Hell, I feel a rant coming on. It's about time, too. I've just spent four months working on a project I feel I won't be properly compensated for any day soon, so I'll just do the immature thing and take it out on this argument to save attrition in the office. Life is made of little imbalances like this, so take cover.
If you honestly think PCs are cheaper, you are simply buying crap PCs. Period. Go check on prices for real, corporate-grade PCs and then get back to me.
Furthermore, I hereby reverse the challenge and demand proof that you can buy a laptop with the same build quality, features and overall lifespan of an iBook (an iBook, the cheapest Apple laptop ever when compared to the general product range) for the same price.
(The 12" iBook is roughly Eur 1200 right now, and I'll grant it needs more RAM, but it's as good a yardstick as any)
You can be an ignorant twit and say the CPU speed is lower - that just shows you don't know diddly squat about hardware, and that you've been using Intel variants all your life. Go check the prices for a new iMac and a comparable low-end Sun workstation. Look at the benchmarks. Compile Perl on both, if you must. Pick the fastest. Buy it. Open the box. Guess what, it's white. Spend the difference on around 40 three-button optical mice so you can run twm properly on your new flat-panel iMac.
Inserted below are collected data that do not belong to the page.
Lemma table_replace B items a i x b :
  table B 0 items a -> (i < length items)%nat -> (length items <= length a)%nat -> B !! b = None ->
  table (<[b := x]> B) 0 (<[i := x]> items) (<[i := Some (b, 0)]> a).
Proof.
  intros T Hi L Hb j bs E. cbn. destruct (decide (i = j)) as [<-|Hne].
  - rewrite list_lookup_insert_eq in E by done. injection E as <-. exists (b, 0).
    split; [apply list_lookup_insert_eq; lia|]. split; [done|]. exists [].
    cbn. rewrite lookup_insert_eq. cbn. by rewrite app_nil_r.
  - rewrite list_lookup_insert_ne in E by done. destruct (T j bs E) as (p & Ep & P). exists p.
    rewrite list_lookup_insert_ne by done. eauto using points_insert.
Qed.

(** What the edits do to the record. *)
Definition grow_pool (info : java_class_t) (n : Z) (b : nat) : java_class_t :=
  set_pool (add_length info n) (constant_pool_count info + 1)
    (<[Z.to_nat (constant_pool_count info - 1) := Some (b, 0)]> (constant_pool info)).
Definition grow_methods (info : java_class_t) (n : Z) (b : nat) : java_class_t :=
  add_length (set_methods info (methods_count info + 1)
    (<[Z.to_nat (methods_count info) := Some (b, 0)]> (methods info))) n.
Definition grow_fields (info : java_class_t) (n : Z) (b : nat) : java_class_t :=
  add_length (set_fields info (fields_count info + 1)
    (<[Z.to_nat (fields_count info) := Some (b, 0)]> (fields info))) n.
Definition replace_method (info : java_class_t) (i : nat) (n : Z) (b : nat) : java_class_t :=
  add_length (set_methods info (methods_count info) (<[i := Some (b, 0)]> (methods info))) n.

Lemma u32_u32_add a b : u32 (u32 a + b) = u32 (a + b).
Proof. apply Zplus_mod_idemp_l. Qed.

Lemma concat_map_snoc {A C} (f : A -> list C) l x : concat (map f (l ++ [x])) = concat (map f l) ++ f x.
Proof. rewrite map_app, concat_app. cbn. by rewrite app_nil_r. Qed.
Go ahead - find me a comparable PC that you'll actually be using four years from now. Ignore Sony and IBM (they make the only Intel laptops I'd ever buy brand new, and sell them at decent prices anywhere but here). Don't do it just for the iBook - try finding anything that compares favorably, on all counts, to a PowerBook, an iMac or even a G5 (which is a better UNIX workstation than anything else you can buy for the same price right now).
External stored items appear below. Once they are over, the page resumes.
(* ===== verification/CJson.v ===== *)
(** * JSON (contrib/cJSON/cJSON.c)

    The tree, the parser and the printer of the cJSON library in the form the
    program links it.  Its messages, its configuration and its answers on the
    message queue go through it.  The parser works on the bytes of a C string
    and its terminator, the printer on a buffer that grows; every access to
    either carries its bounds.  Floating point numbers and their text are the
    C library's: [Double] lists what is used of them. *)

From S2P Require Import Prelude.

Module CJson.

#[local] Notation "'zlen' l" := (Z.of_nat (length l)) (at level 10, l at level 9).

(** ** Numbers *)

Definition INT_MAX : Z := 2147483647.
Definition INT_MIN : Z := -2147483648.

Class Double := {
  double : Type;
  (** conversion of an [int], and back by truncation *)
  of_int : Z -> double;
  trunc : double -> Z;
  dle : double -> double -> bool;
  deq : double -> double -> bool;
  (** [d * 0 == 0] *)
  finite : double -> bool;
  (** the text of [sprintf("%1.<p>g", d)] *)
  sprintf_g : Z -> double -> list Z;
  (** the value and the number of characters used, 0 when there is no number *)
  strtod : list Z -> double * nat;
}.

(** The characters [parse_number] collects. *)
Definition number_char (c : Z) : bool :=
  ((48 <=? c) && (c <=? 57)) || (c =? 43) || (c =? 45) || (c =? 101) || (c =? 69) || (c =? 46).

(** The characters a number may start with. *)
Definition number_start (c : Z) : bool := (c =? 45) || ((48 <=? c) && (c <=? 57)).

(** Decimal notation of an integer. *)
Fixpoint digits_of (fuel : nat) (z : Z) : list Z :=
  match fuel with
  | O => []
  | S fuel => if z <? 10 then [48 + z] else digits_of fuel (z / 10) ++ [48 + z mod 10]
  end.
Definition decimal (z : Z) : list Z :=
  if z <? 0 then 45 :: digits_of 20 (- z) else digits_of 20 z.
Heck, at the rate PC hardware evolves, choosing a PC to last two years is like doing contingency planning for the Ice Age (some corporations change PCs on a yearly basis, just to keep up with bloated software).
It's not about Apple - it's about the whole thing: industrial design, electronics, component selection, operating system, etc. And it lasts.
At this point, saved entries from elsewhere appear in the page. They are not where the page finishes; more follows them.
(* ===== verification/CJsonText.v ===== *)
(** * JSON texts and the parser

    A grammar of JSON texts and the trees they denote, with arbitrary white
    space, all escapes and surrogate pairs; the parser accepts every text of
    the grammar, at any place of a string, and returns the tree it denotes. *)

From S2P Require Import Prelude CJson.

Module CJsonText.
Import CJson.

#[local] Notation "'zlen' l" := (Z.of_nat (length l)) (at level 10, l at level 9).

(** ** UTF-8 *)

Definition utf8 (cp : Z) : list Z :=
  if cp <? 128 then [cp]
  else if cp <? 2048 then [192 + cp / 64; 128 + cp mod 64]
  else if cp <? 65536 then [224 + cp / 4096; 128 + cp / 64 mod 64; 128 + cp mod 64]
  else [240 + cp / 262144; 128 + cp / 4096 mod 64; 128 + cp / 64 mod 64; 128 + cp mod 64].

Lemma below_cases (P : Z -> bool) n : forallb P (seqZ 0 n) = true -> forall x, 0 <= x < n -> P x = true.
Proof. intros E x Hx. rewrite forallb_forall in E. apply E, list_elem_of_In, elem_of_seqZ. lia. Qed.

Lemma low_six cp : Z.land (Z.lor cp 128) 191 = 128 + cp mod 64.
Proof.
  rewrite Z.land_lor_distr_l. change (Z.land 128 191) with 128.
  assert (Z.lor (Z.land cp 191) 128 = Z.lor (Z.land cp 63) 128) as ->.
  { change 191 with (Z.lor 63 128). rewrite Z.land_lor_distr_r, <- Z.lor_assoc. f_equal.
    apply Z.bits_inj'. intros n Hn. rewrite Z.lor_spec, Z.land_spec. by destruct (Z.testbit cp n), (Z.testbit 128 n). }
  change 63 with (Z.ones 6). rewrite Z.land_ones by lia. change (2 ^ 6) with 64.
  apply Z.eqb_eq, (below_cases (fun x => Z.lor x 128 =? 128 + x) 64); [by vm_compute|apply Z.mod_pos_bound; lia].
Qed.

Lemma marked n mark x :
  forallb (fun x => Z.land (Z.lor x mark) 255 =? mark + x) (seqZ 0 n) = true -> 0 <= x < n ->
  Z.land (Z.lor x mark) 255 = mark + x.
Proof. intros E Hx. by apply Z.eqb_eq, (below_cases (fun x => Z.land (Z.lor x mark) 255 =? mark + x) n). Qed.

Lemma utf8_encode_spec cp : 0 <= cp <= 1114111 -> utf8_encode cp = Some (utf8 cp).
Proof.
  intros H. unfold utf8_encode, utf8. destruct (Z.ltb_spec cp 128).
  { change 127 with (Z.ones 7). rewrite Z.land_ones, Z.mod_small by lia. done. }
  cbn [utf8_tail]. rewrite !low_six, !Z.shiftr_div_pow2, !Z.div_div by lia.
  destruct (Z.ltb_spec cp 2048).
  { rewrite (marked 32) by first [split; [apply Z.div_pos|apply Z.div_lt_upper_bound]; lia|vm_compute; reflexivity]. done. }
  destruct (Z.ltb_spec cp 65536).
  { rewrite (marked 16) by first [split; [apply Z.div_pos|apply Z.div_lt_upper_bound]; lia|vm_compute; reflexivity]. done. }
  destruct (Z.leb_spec cp 1114111); [|lia].
  rewrite (marked 8) by first [split; [apply Z.div_pos|apply Z.div_lt_upper_bound]; lia|vm_compute; reflexivity]. done.
Qed.

Lemma surrogates h l :
  55296 <= h <= 56319 -> 56320 <= l <= 57343 ->
  65536 + Z.lor (Z.shiftl (Z.land h 1023) 10) (Z.land l 1023) = 65536 + (h - 55296) * 1024 + (l - 56320).
Proof.
  intros Hh Hl. change 1023 with (Z.ones 10). rewrite !Z.land_ones by lia. change (2 ^ 10) with 1024.
  replace (h mod 1024) with (h - 55296) by (apply (Z.mod_unique h 1024 54); lia).
  replace (l mod 1024) with (l - 56320) by (apply (Z.mod_unique l 1024 55); lia).
  rewrite <- Z.add_assoc. f_equal. rewrite <- (Z.shiftl_mul_pow2 _ 10) by lia.
  rewrite <- Z.lxor_lor, <- Z.add_nocarry_lxor; [done| |].
  all: apply Z.bits_inj'; intros n Hn; rewrite Z.land_spec, Z.bits_0.
  all: destruct (Z.ltb_spec n 10); [rewrite Z.shiftl_spec_low by lia; done|].
  all: rewrite (Z.bits_above_log2 (l - 56320)), andb_false_r; [done|lia|].
  all: destruct (Z.eq_dec (l - 56320) 0) as [->|]; [cbn; lia|].
  all: apply Z.log2_lt_pow2; [lia|]; apply Z.lt_le_trans with (2 ^ 10); [lia|apply Z.pow_le_mono_r; lia].
Qed.

(** ** The grammar *)

Section Text.
Context `{DL : DoubleLaws}.

Definition ws (l : list Z) : Prop := Forall (fun c => 0 < c <= 32) l.

(** Four hexadecimal digits and their value. *)
Definition hex4 (h : list Z) (v : Z) : Prop :=
  exists a b c d, h = [a; b; c; d] /\
  exists x y z w, hex_digit a = Some x /\ hex_digit b = Some y /\ hex_digit c = Some z /\ hex_digit d = Some w /\
  v = x * 4096 + y * 256 + z * 16 + w.

(** What is between the quotes of a string, and its bytes. *)
Inductive str_text : list Z -> list Z -> Prop :=
| st_nil : str_text [] []
| st_char c t b : c <> 0 -> c <> 34 -> c <> 92 -> str_text t b -> str_text (c :: t) (c :: b)
| st_escape e c t b : simple_escape e = Some c -> str_text t b -> str_text (92 :: e :: t) (c :: b)
| st_unicode h v t b : hex4 h v -> v < 55296 \/ 57343 < v -> str_text t b ->
    str_text (92 :: 117 :: h ++ t) (utf8 v ++ b)
| st_surrogates h v l u t b : hex4 h v -> hex4 l u -> 55296 <= v <= 56319 -> 56320 <= u <= 57343 ->
    str_text t b ->
    str_text (92 :: 117 :: h ++ 92 :: 117 :: l ++ t) (utf8 (65536 + (v - 55296) * 1024 + (u - 56320)) ++ b).

Definition quoted (t : list Z) : list Z := 34 :: t ++ [34].

(** A number of at most 63 characters that [strtod] reads to its end. *)
Definition number_text (t : list Z) (d : double) : Prop :=
  (exists c l, t = c :: l /\ number_start c = true) /\ Forall (fun c => number_char c = true) t /\
  (length t <= 63)%nat /\ strtod t = (d, length t).

(** [jtext n v t]: the text [t] denotes [v] and is nested at most [n] deep. *)
Inductive jtext : nat -> cJSON -> list Z -> Prop :=
| jt_null n : jtext n cJSON_NULL (bytes_of "null")
| jt_false n : jtext n cJSON_False (bytes_of "false")
| jt_true n : jtext n cJSON_True (bytes_of "true")
| jt_number n t d : number_text t d -> jtext n (cJSON_Number d (valueint_of d)) t
| jt_string n t b : str_text t b -> jtext n (cJSON_String b) (quoted t)
| jt_no_items n w : ws w -> jtext (S n) (cJSON_Array []) (91 :: w ++ [93])
| jt_array n vs t : jitems n vs t -> jtext (S n) (cJSON_Array vs) (91 :: t ++ [93])
| jt_no_members n w : ws w -> jtext (S n) (cJSON_Object []) (123 :: w ++ [125])
| jt_object n ms t : jmembers n ms t -> jtext (S n) (cJSON_Object ms) (123 :: t ++ [125])
with jitems : nat -> list cJSON -> list Z -> Prop :=
| ji_last n v w t w' : ws w -> jtext n v t -> ws w' -> jitems n [v] (w ++ t ++ w')
| ji_more n v w t w' vs ts : ws w -> jtext n v t -> ws w' -> jitems n vs ts ->
    jitems n (v :: vs) (w ++ t ++ w' ++ 44 :: ts)
with jmembers : nat -> list (list Z * cJSON) -> list Z -> Prop :=
| jm_last n k v w kt w1 w2 t w' : ws w -> str_text kt k -> ws w1 -> ws w2 -> jtext n v t -> ws w' ->
    jmembers n [(k, v)] (w ++ quoted kt ++ w1 ++ 58 :: w2 ++ t ++ w')
| jm_more n k v w kt w1 w2 t w' ms ts : ws w -> str_text kt k -> ws w1 -> ws w2 -> jtext n v t -> ws w' ->
    jmembers n ms ts ->
    jmembers n ((k, v) :: ms) (w ++ quoted kt ++ w1 ++ 58 :: w2 ++ t ++ w' ++ 44 :: ts).

Scheme jtext_mut := Induction for jtext Sort Prop
with jitems_mut := Induction for jitems Sort Prop
with jmembers_mut := Induction for jmembers Sort Prop.
Combined Scheme jtext_ind3 from jtext_mut, jitems_mut, jmembers_mut.

(** ** Scanning *)

Section Scan.
Variable content : list Z.
(** The text that is still to be read. *)
#[local] Abbreviation at_ off := (drop (Z.to_nat off) content).

Lemma at_bound off l : at_ off = l -> (Z.to_nat off <= length content)%nat \/ l = [].
Proof.
  intros E. destruct (decide (Z.to_nat off <= length content)%nat); [by left|right].
  rewrite <- E. apply drop_ge. lia.
Qed.

Lemma at_access off c l : 0 <= off -> at_ off = c :: l ->
  can_access content off 0 = true /\ load content off = Def c /\ off + zlen (c :: l) = zlen content.
Proof.
  intros Ho E. pose proof (f_equal length E) as L. rewrite length_drop in L. cbn [length] in *.
  split; [apply Z.ltb_lt; lia|]. split; [by apply (load_cons content off c l)|lia].
Qed.

Lemma skip_loop_spec w : forall fuel off c l, ws w -> 32 < c -> 0 <= off -> at_ off = w ++ c :: l ->
  (length w < fuel)%nat -> skip_loop content fuel off = Def (off + zlen w).
Proof.
  induction w as [|x w IH]; intros fuel off c l W Hc Ho E F; destruct fuel as [|fuel]; try lia; cbn [skip_loop app] in *.
  - destruct (at_access off c l Ho E) as (A & L & _). rewrite A, L. cbn [mbind ub_bind].
    destruct (Z.leb_spec c 32); [lia|]. f_equal. cbn. lia.
  - apply Forall_cons in W as [Wx W]. destruct (at_access off x (w ++ c :: l) Ho E) as (A & L & _).
    rewrite A, L. cbn [mbind ub_bind]. destruct (Z.leb_spec x 32); [|lia].
    rewrite (IH fuel (off + 1) c l); [f_equal; cbn [length]; lia|done|done|lia| |cbn in F; lia].
    change 1 with (zlen [x]). by apply drop_next.
Qed.

Lemma skip_ws w off c l : ws w -> 32 < c -> 0 <= off -> at_ off = w ++ c :: l ->
  buffer_skip_whitespace content off = Def (off + zlen w).
Proof.
  intros W Hc Ho E. unfold buffer_skip_whitespace.
  pose proof (f_equal length E) as L. rewrite length_drop, length_app in L. cbn [length] in L.
  rewrite (skip_loop_spec w _ off c l) by (done || lia). cbn [mbind ub_bind].
  destruct (Z.eqb_spec (off + zlen w) (zlen content)); [lia|done].
Qed.

Lemma match_lit_true off lit rest : at_ off = lit ++ rest -> 0 <= off -> rest <> [] ->
  match_lit content off lit = true.
Proof.
  intros E Ho Hr. unfold match_lit, mem_eqb. rewrite E, take_app_length, take_ge by lia.
  apply (f_equal length) in E. rewrite length_drop, length_app in E. destruct rest; [done|].
  cbn [length] in E. rewrite bool_decide_true by done. destruct (Z.leb_spec (off + zlen lit) (zlen content)); [done|lia].
Qed.

Lemma match_lit_false off x lit c l : at_ off = c :: l -> c <> x -> match_lit content off (x :: lit) = false.
Proof.
  intros E Hc. unfold match_lit, mem_eqb. rewrite E. cbn [length take].
  rewrite bool_decide_false by congruence. apply andb_false_r.
Qed.

Lemma number_loop_spec t : forall n off c l, Forall (fun c => number_char c = true) t ->
  number_char c = false -> 0 <= off -> at_ off = t ++ c :: l -> (length t <= n)%nat ->
  number_loop content n off = Def t.
Proof.
  induction t as [|x t IH]; intros n off c l F Hc Ho E L; cbn [app length] in *.
  - destruct n as [|n]; [done|]. cbn [number_loop]. destruct (at_access off c l Ho E) as (-> & -> & _).
    cbn [mbind ub_bind]. by rewrite Hc.
  - apply Forall_cons in F as [Fx F]. destruct n as [|n]; [lia|]. cbn [number_loop].
    destruct (at_access off x (t ++ c :: l) Ho E) as (-> & -> & _). cbn [mbind ub_bind]. rewrite Fx.
    rewrite (IH n (off + 1) c l); [done|done|done|lia| |lia]. change 1 with (zlen [x]). by apply drop_next.
Qed.

Lemma parse_number_spec t d off c l : number_text t d -> number_char c = false -> 0 <= off ->
  at_ off = t ++ c :: l -> parse_number content off = Def (Some (cJSON_Number d (valueint_of d), off + zlen t)).
Proof.
  intros ((x & l' & -> & Hx) & F & L & S) Hc Ho E. unfold parse_number.
  rewrite (number_loop_spec (x :: l') 63 off c l) by done. cbn [mbind ub_bind]. by rewrite S.
Qed.

(** ** Strings *)

(** What the search for the closing quote sees: characters and escapes. *)
Inductive scans : list Z -> nat -> Prop :=
| sc_nil : scans [] 0
| sc_char c t e : c <> 34 -> c <> 92 -> scans t e -> scans (c :: t) e
| sc_escape x t e : scans t e -> scans (92 :: x :: t) (S e).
You see, one of the main reasons Macs are cheaper is because they age better - especially desktop Macs, which tend to hang around for decades (yeah, decades, you read that right) of useful service.
The Mac is also cheaper in the sense that I don't have to spend nearly half its cost a year in upgrades, additions and whatnots. Trust me - I have two PCs that are living proof of this (and four boxes of leftover parts, plus two other PCs I can't use anymore because they're obsolete). It eventually got to the point where kicking the upgrade habit became one of the main reasons I bought a Mac in the first place.
Owning a computer is not about owning the biggest, baddest video card/DVD burner/hard disk to foster an ego trip - it's about actually using the damn thing to accomplish something, and I thought it was high time I got something that didn't get in the way all the time.
It worked out so well (it started saving time for me) I ended up getting another. No, I can't produce proof that two Macs are cheaper than one PC.
I won't even bother, because I don't need to persuade anybody. That's another ego trip I can well do without.